Source material:
(** C2, as the code has it.  For every symbol [rsi] is the binary64
    product of (the sum of the code points modulo 100) and 0.9; the
    residue is in 0..99, so [rsi] is one of 100 values, between 0 and
    [99 * 0.9 = 89.10000000000001] inclusive and therefore below 90; its
    exact value is within 10^-14 of nine tenths of the residue; and it
    depends on the symbol only. *)
Theorem C2_rsi_range (sym : pystr) :
  let n := ord_sum sym mod 100 in
  rsi_of sym = mul (of_int n) lit_0_9 /\
  0 <= n < 100 /\
  le (of_int 0) (rsi_of sym) = true /\
  lt (rsi_of sym) (of_int 90) = true /\
  le (rsi_of sym) rsi_max = true /\
  (exists q, to_Q (rsi_of sym) = Some q /\
     (0 <= q)%Q /\ (q < 90)%Q /\
     (Qabs (q - (9 # 10) * inject_Z n) <= 1 # 10 ^ 14)%Q) /\
  (forall lang lang', rsi (insight_of lang sym) = rsi (insight_of lang' sym)).
Proof.
  cbn zeta. assert (Hn : 0 <= ord_sum sym mod 100 < 100) by (apply Z.mod_pos_bound; lia).
  pose proof (residues_ok _ Hn) as Hok. unfold residue_ok in Hok.
  fold (rsi_of sym) in Hok.
  destruct (to_Q (rsi_of sym)) as [q|] eqn:Hq;
    [| rewrite andb_false_r in Hok; discriminate].
  apply andb_prop in Hok as [Hok Hqs].
  apply andb_prop in Hok as [Hok Hmax].
  apply andb_prop in Hok as [H0 H90].
  apply andb_prop in Hqs as [Hqs Herr].
  apply andb_prop in Hqs as [Hq0 Hq90].
  split; [reflexivity|]. split; [exact Hn|].
  split; [exact H0|]. split; [exact H90|]. split; [exact Hmax|].
  split; [|reflexivity].
  exists q. split; [reflexivity|].
  split; [now apply Qle_bool_iff|].
  split; [|now apply Qle_bool_iff].
  apply Qnot_le_lt. intros Hc. apply Qle_bool_iff in Hc.
  rewrite Hc in Hq90. discriminate.
Qed.

(** C2, as the spec states it, fails: the symbol ["c"] has code point 99
    and its [rsi] is 89.10000000000001, not below 89.1, neither as exact
    numbers nor in Python's comparison. *)
Lemma C2_counterexample :
  exists q, to_Q (rsi_of (u "c")) = Some q /\
    ~ (q < 891 # 10)%Q /\ lt (rsi_of (u "c")) lit_89_1 = false.
Proof.
  eexists. split; [vm_compute; reflexivity|].
  split; [|vm_compute; reflexivity].
  apply Qle_not_lt. vm_compute. discriminate.
Qed.

(** C3.  For every symbol the integer computed for [sma_14] is
    [50 + 2 * len(sym)]; the insight holds its conversion to a float,
    whose value is that integer exactly (for every length below 2^52,
    beyond any string). *)
Theorem C3_sma_14 (lang sym : pystr) :
  sma_14_of sym = 50 + 2 * len sym /\
  sma_14 (insight_of lang sym) = of_int (50 + 2 * len sym) /\
  (len sym < 2 ^ 52 - 25 ->
   exists q, to_Q (sma_14 (insight_of lang sym)) = Some q /\
             (q == inject_Z (50 + 2 * len sym))%Q).
Proof.
  assert (E : sma_14_of sym = 50 + 2 * len sym) by (unfold sma_14_of; lia).
  split; [exact E|].
  split; [cbn [insight_of sma_14]; now rewrite E|].
  intros Hlen. cbn [insight_of sma_14]. rewrite E.
  apply of_int_exact. unfold len in *. lia.
Qed.

Lemma C3_sma_14_witness :
  sma_14_of (u "AAPL") = 58 /\
  exists q, to_Q (sma_14 (insight_of (u "en") (u "AAPL"))) = Some q /\
            (q == 58)%Q.
Proof.
  destruct (C3_sma_14 (u "en") (u "AAPL")) as (H1 & _ & H3).
  split; [exact H1|].
  apply H3. vm_compute. reflexivity.
Defined.

(** C4.  The analysis returns one insight per input symbol, in the order
    of the input: the insight at each position is the one computed from
    the symbol at that position, so equal symbols at two positions give
    equal insights at both and nothing is merged; an empty list of symbols
    gives an empty list, whatever the language. *)
Theorem C4_one_insight_per_symbol (request : AnalysisRequest) :
  List.length (analyze request) = List.length (symbols request) /\
  (forall k sym, nth_error (symbols request) k = Some sym ->
     nth_error (analyze request) k
     = Some (insight_of (language request) sym)) /\
  (forall j k sym,
     nth_error (symbols request) j = Some sym ->
     nth_error (symbols request) k = Some sym ->
     exists i, nth_error (analyze request) j = Some i /\
               nth_error (analyze request) k = Some i) /\
  (symbols request = [] -> analyze request = []).
Proof.
  rewrite analyze_map. split; [apply length_map|].
  assert (Hnth : forall k sym, nth_error (symbols request) k = Some sym ->
            nth_error (map (insight_of (language request)) (symbols request)) k
            = Some (insight_of (language request) sym)).
  { intros k sym H. rewrite nth_error_map, H. reflexivity. }
  split; [exact Hnth|]. split.
  - intros j k sym Hj Hk. exists (insight_of (language request) sym).
    split; apply Hnth; assumption.
  - intros ->. reflexivity.
Qed.

Lemma C4_one_insight_per_symbol_witness :
  (exists i, nth_error (analyze {| symbols := [u "AAPL"; u "2222"; u "AAPL"];
                                    language := u "en" |}) 0 = Some i /\
             nth_error (analyze {| symbols := [u "AAPL"; u "2222"; u "AAPL"];
                                    language := u "en" |}) 2 = Some i) /\
  analyze {| symbols := []; language := u "ar" |} = [].
Proof.
  pose proof (C4_one_insight_per_symbol
                {| symbols := [u "AAPL"; u "2222"; u "AAPL"];
                   language := u "en" |}) as (_ & _ & Hdup & _).
  pose proof (C4_one_insight_per_symbol
                {| symbols := []; language := u "ar" |}) as (_ & _ & _ & Hnil).
  split.
  - apply (Hdup 0%nat 2%nat (u "AAPL")); reflexivity.
  - apply Hnil. reflexivity.
Defined.

Lemma arabic_words :
  arabic_word (u "buy") = u "شراء" /\
  arabic_word (u "sell") = u "بيع" /\
  arabic_word (u "hold") = u "احتفاظ".
Proof. repeat split; vm_compute; reflexivity. Qed.

(** C5.  The summary of an insight follows the Arabic template when the
    language is ["ar"], with the signal rendered as the Arabic word for
    it, and the English template for every other language; both print
    [rsi] and [sma_14] with one decimal place. *)
Theorem C5_summary_template (lang sym : pystr) :
  let i := insight_of lang sym in
  (lang = u "ar" ->
     summary i
     = u "تحليل " ++ sym ++ u ": مؤشر القوة النسبية " ++ format_1f (rsi i)
         ++ u "، متوسط متحرك 14 يوم " ++ format_1f (sma_14 i)
         ++ u ". التوصية: " ++ arabic_word (signal i) ++ u ".") /\
  (lang <> u "ar" ->
     summary i
     = sym ++ u " analysis: RSI " ++ format_1f (rsi i)
         ++ u ", 14-day SMA " ++ format_1f (sma_14 i)
         ++ u ". Recommendation: " ++ signal i ++ u ".") /\
  (signal i = u "buy" -> arabic_word (signal i) = u "شراء") /\
  (signal i = u "sell" -> arabic_word (signal i) = u "بيع") /\
  (signal i = u "hold" -> arabic_word (signal i) = u "احتفاظ").
Proof.
  destruct arabic_words as (Hb & Hs & Hh).
  cbn [insight_of summary rsi sma_14 signal]. unfold summary_of, PyStr.eqb.
  split; [intros ->; reflexivity|].
  split; [intros Hne; rewrite bool_decide_eq_false_2 by exact Hne; reflexivity|].
  split; [intros ->; exact Hb|].
  split; [intros ->; exact Hs|].
  intros ->; exact Hh.
Qed.

Lemma C5_summary_template_witness :
  summary (insight_of (u "en") (u "AAPL"))
  = u "AAPL analysis: RSI 77.4, 14-day SMA 58.0. Recommendation: sell." /\
  summary (insight_of (u "fr") (u "AAPL"))
  = u "AAPL analysis: RSI 77.4, 14-day SMA 58.0. Recommendation: sell." /\
  summary (insight_of (u "ar") (u "AAPL"))
  = u "تحليل AAPL: مؤشر القوة النسبية 77.4، متوسط متحرك 14 يوم 58.0. التوصية: بيع.".
Proof.
  pose proof (C5_summary_template (u "en") (u "AAPL")) as (_ & Hen & _).
  pose proof (C5_summary_template (u "fr") (u "AAPL")) as (_ & Hfr & _).
  pose proof (C5_summary_template (u "ar") (u "AAPL")) as (Har & _).
  cbn zeta in *.
  split; [rewrite Hen by (vm_compute; discriminate); vm_compute; reflexivity|].
  split; [rewrite Hfr by (vm_compute; discriminate); vm_compute; reflexivity|].
  rewrite Har by reflexivity. vm_compute. reflexivity.
Defined.

(** C10.  The empty symbol is analysed like any other: the request body
    validates, and the insight has [rsi = 0.0], [sma_14 = 50.0], the
    signal ["buy"] and a summary in the usual form. *)
Theorem C10_empty_symbol (lang : pystr) :
  let i := insight_of lang [] in
  symbol i = [] /\
  rsi i = S754_zero false /\
  sma_14 i = of_int 50 /\
  (exists q, to_Q (sma_14 i) = Some q /\ (q == 50)%Q) /\
  signal i = u "buy" /\
  (lang <> u "ar" ->
     summary i = u " analysis: RSI 0.0, 14-day SMA 50.0. Recommendation: buy.") /\
  (lang = u "ar" ->
     summary i
     = u "تحليل : مؤشر القوة النسبية 0.0، متوسط متحرك 14 يوم 50.0. التوصية: شراء.") /\
  analyze {| symbols := [[]]; language := lang |} = [i] /\
  (forall db,
     post_analysis db (JObj [("symbols", JArr [JStr []]); ("language", JStr lang)])
     = (Ok (Insights [i]), db)) /\
  (forall db,
     post_analysis db (JObj [("symbols", JArr [JStr (u "")])])
     = (Ok (Insights [insight_of (u "en") []]), db)).
Proof.
  cbn zeta.
  split; [reflexivity|]. split; [reflexivity|]. split; [reflexivity|].
  split; [eexists; split; [vm_compute; reflexivity | reflexivity]|].
  split; [reflexivity|].
  split.
  { intros Hne. cbn [insight_of summary]. unfold summary_of, PyStr.eqb.
    rewrite bool_decide_eq_false_2 by exact Hne. vm_compute. reflexivity. }
  split; [intros ->; vm_compute; reflexivity|].
  split; [reflexivity|].
  split; intros db; reflexivity.
Qed.

(** * The specification's properties of validation and storage *)


(** C6, as the spec states it, fails: with no database configured a
    route that needs the store ends in status 500, the plain server
    error, not in the status of the service-unavailable class. *)
Lemma C6_counterexample :
  needs_store (GET_orders None) = true /\
  fst (app None (GET_orders None))
  = HTTPException 500 (u "Database not configured") /\
  status (fst (app None (GET_orders None))) <> service_unavailable.
Proof.
  split; [reflexivity|]. split; [reflexivity|].
  change (500 <> 503). discriminate.
Qed.

(** C6, as the code has it.  With no database configured, each of the
    six handlers that read or write the store raises at once an
    [HTTPException] with status 500 (a server-side failure, but not the
    status of the service-unavailable class) and the detail
    ["Database not configured"], whatever its argument, and the
    handle stays unconfigured; so does a POST whose body validates.  The
    analysis answers as it does with a database, for it never looks at
    the handle. *)
Theorem C6_store_not_configured (r : request) :
  (needs_store r = true ->
     app None r = (HTTPException 500 (u "Database not configured"), None) /\
     500 <= status (fst (app None r)) < 600 /\
     status (fst (app None r)) <> service_unavailable) /\
  (forall (payload : instance) (limit : Z),
     let failure {A} : response A * db_handle :=
       (HTTPException 500 (u "Database not configured"), None) in
     create_portfolio None payload = failure /\
     list_portfolios None limit = failure /\
     place_order None payload = failure /\
     list_orders None limit = failure /\
     create_strategy None payload = failure /\
     list_strategies None limit = failure) /\
  (forall (body : json) (inst : instance),
     (model_validate Portfolio body = inr (JObj inst) ->
      post_portfolio None body
      = (HTTPException 500 (u "Database not configured"), None)) /\
     (model_validate Order body = inr (JObj inst) ->
      post_orders None body
      = (HTTPException 500 (u "Database not configured"), None)) /\
     (model_validate Strategy body = inr (JObj inst) ->
      post_strategies None body
      = (HTTPException 500 (u "Database not configured"), None))) /\
  (forall db request,
     app db (POST_analysis request) = (Ok (Insights (analyze request)), db) /\
     app None (POST_analysis request) = (Ok (Insights (analyze request)), None)).
Proof.
  split.
  - intros Hr.
    destruct r; try discriminate Hr;
      (split; [reflexivity|];
       split; [change (500 <= 500 < 600); lia | change (500 <> 503); lia]).
  - split; [intros; repeat split|].
    split; [|intros; split; reflexivity].
    intros body inst.
    unfold post_portfolio, post_orders, post_strategies, post.
    repeat split; intros ->; reflexivity.
Qed.


(** C8.  A Portfolio document with a [user_id], no holdings (an empty list
    or none given) and a cash balance of zero (0, 0.0, -0.0 or none given)
    validates: the normalised document has the empty list of holdings and
    the zero balance, and posting it stores it. *)
Theorem C8_portfolio_boundary (d : list (string * json)) (uid : pystr)
    (cash : json) :
  get "user_id" d = Some (JStr uid) ->
  get "holdings" d = Some (JArr []) \/ get "holdings" d = None ->
  (get "cash_sar" d = Some cash /\ is_zero cash) \/
  (get "cash_sar" d = None /\ cash = JFloat (S754_zero false)) ->
  exists c,
    as_float cash = Some c /\ eq c (of_int 0) = true /\
    let portfolio :=
      [ ("user_id", JStr uid); ("holdings", JArr []); ("cash_sar", JFloat c) ] in
    model_validate Portfolio (JObj d) = inr (JObj portfolio) /\
    forall st,
      post_portfolio (Some st) (JObj d)
      = (Ok (Dict [("id", JStr (decimal (next_id st)))]),
         Some (snd (create_document st "portfolio" portfolio))).
Proof.
  intros Hu Hh Hc.
  assert (Fu : field_result [] d ("user_id", TStr, required) = inr (JStr uid))
    by (unfold field_result; rewrite Hu; reflexivity).
  assert (Fh : field_result [] d
                 ("holdings", TList Holding, Field (Some (JArr [])) None None)
               = inr (JArr []))
    by (unfold field_result; destruct Hh as [-> | ->]; reflexivity).
  assert (Fc : exists c, as_float cash = Some c /\ eq c (of_int 0) = true /\
            field_result [] d
              ("cash_sar", TFloat,
               Field (Some (JFloat (S754_zero false))) (Some 0) None)
            = inr (JFloat c)).
  { destruct Hc as [[Hg Hz] | [Hg ->]].
    - destruct (ge_0_accepts_zero [] d "cash_sar"
                  (Some (JFloat (S754_zero false))) cash Hg Hz)
        as (c & Hcf & Hf).
      exists c. split; [exact Hcf|]. split; [|exact Hf].
      destruct cash; simpl in Hz, Hcf; try contradiction.
      + subst n. injection Hcf as <-. reflexivity.
      + injection Hcf as <-. exact Hz.
    - exists (S754_zero false). split; [reflexivity|]. split; [reflexivity|].
      unfold field_result. rewrite Hg. reflexivity. }
  destruct Fc as (c & Hcash & Hz & Fc).
  exists c. split; [exact Hcash|]. split; [exact Hz|]. cbn zeta.
  assert (Hv : model_validate Portfolio (JObj d)
               = inr (JObj [ ("user_id", JStr uid); ("holdings", JArr []);
                             ("cash_sar", JFloat c) ])).
  { unfold model_validate, Portfolio. rewrite validate_model.
    cbn [fields_result]. rewrite Fu, Fh, Fc. reflexivity. }
  split; [exact Hv|].
  intros st. unfold post_portfolio, post. rewrite Hv. reflexivity.
Qed.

Work request: Take the lines above from the one containing "exists q, to_Q (sma_14 (insight_of (u" to the one containing "in the order" and retype them exactly, both ends included, with nothing added.

Solution for this task:
  exists q, to_Q (sma_14 (insight_of (u "en") (u "AAPL"))) = Some q /\
            (q == 58)%Q.
Proof.
  destruct (C3_sma_14 (u "en") (u "AAPL")) as (H1 & _ & H3).
  split; [exact H1|].
  apply H3. vm_compute. reflexivity.
Defined.

(** C4.  The analysis returns one insight per input symbol, in the order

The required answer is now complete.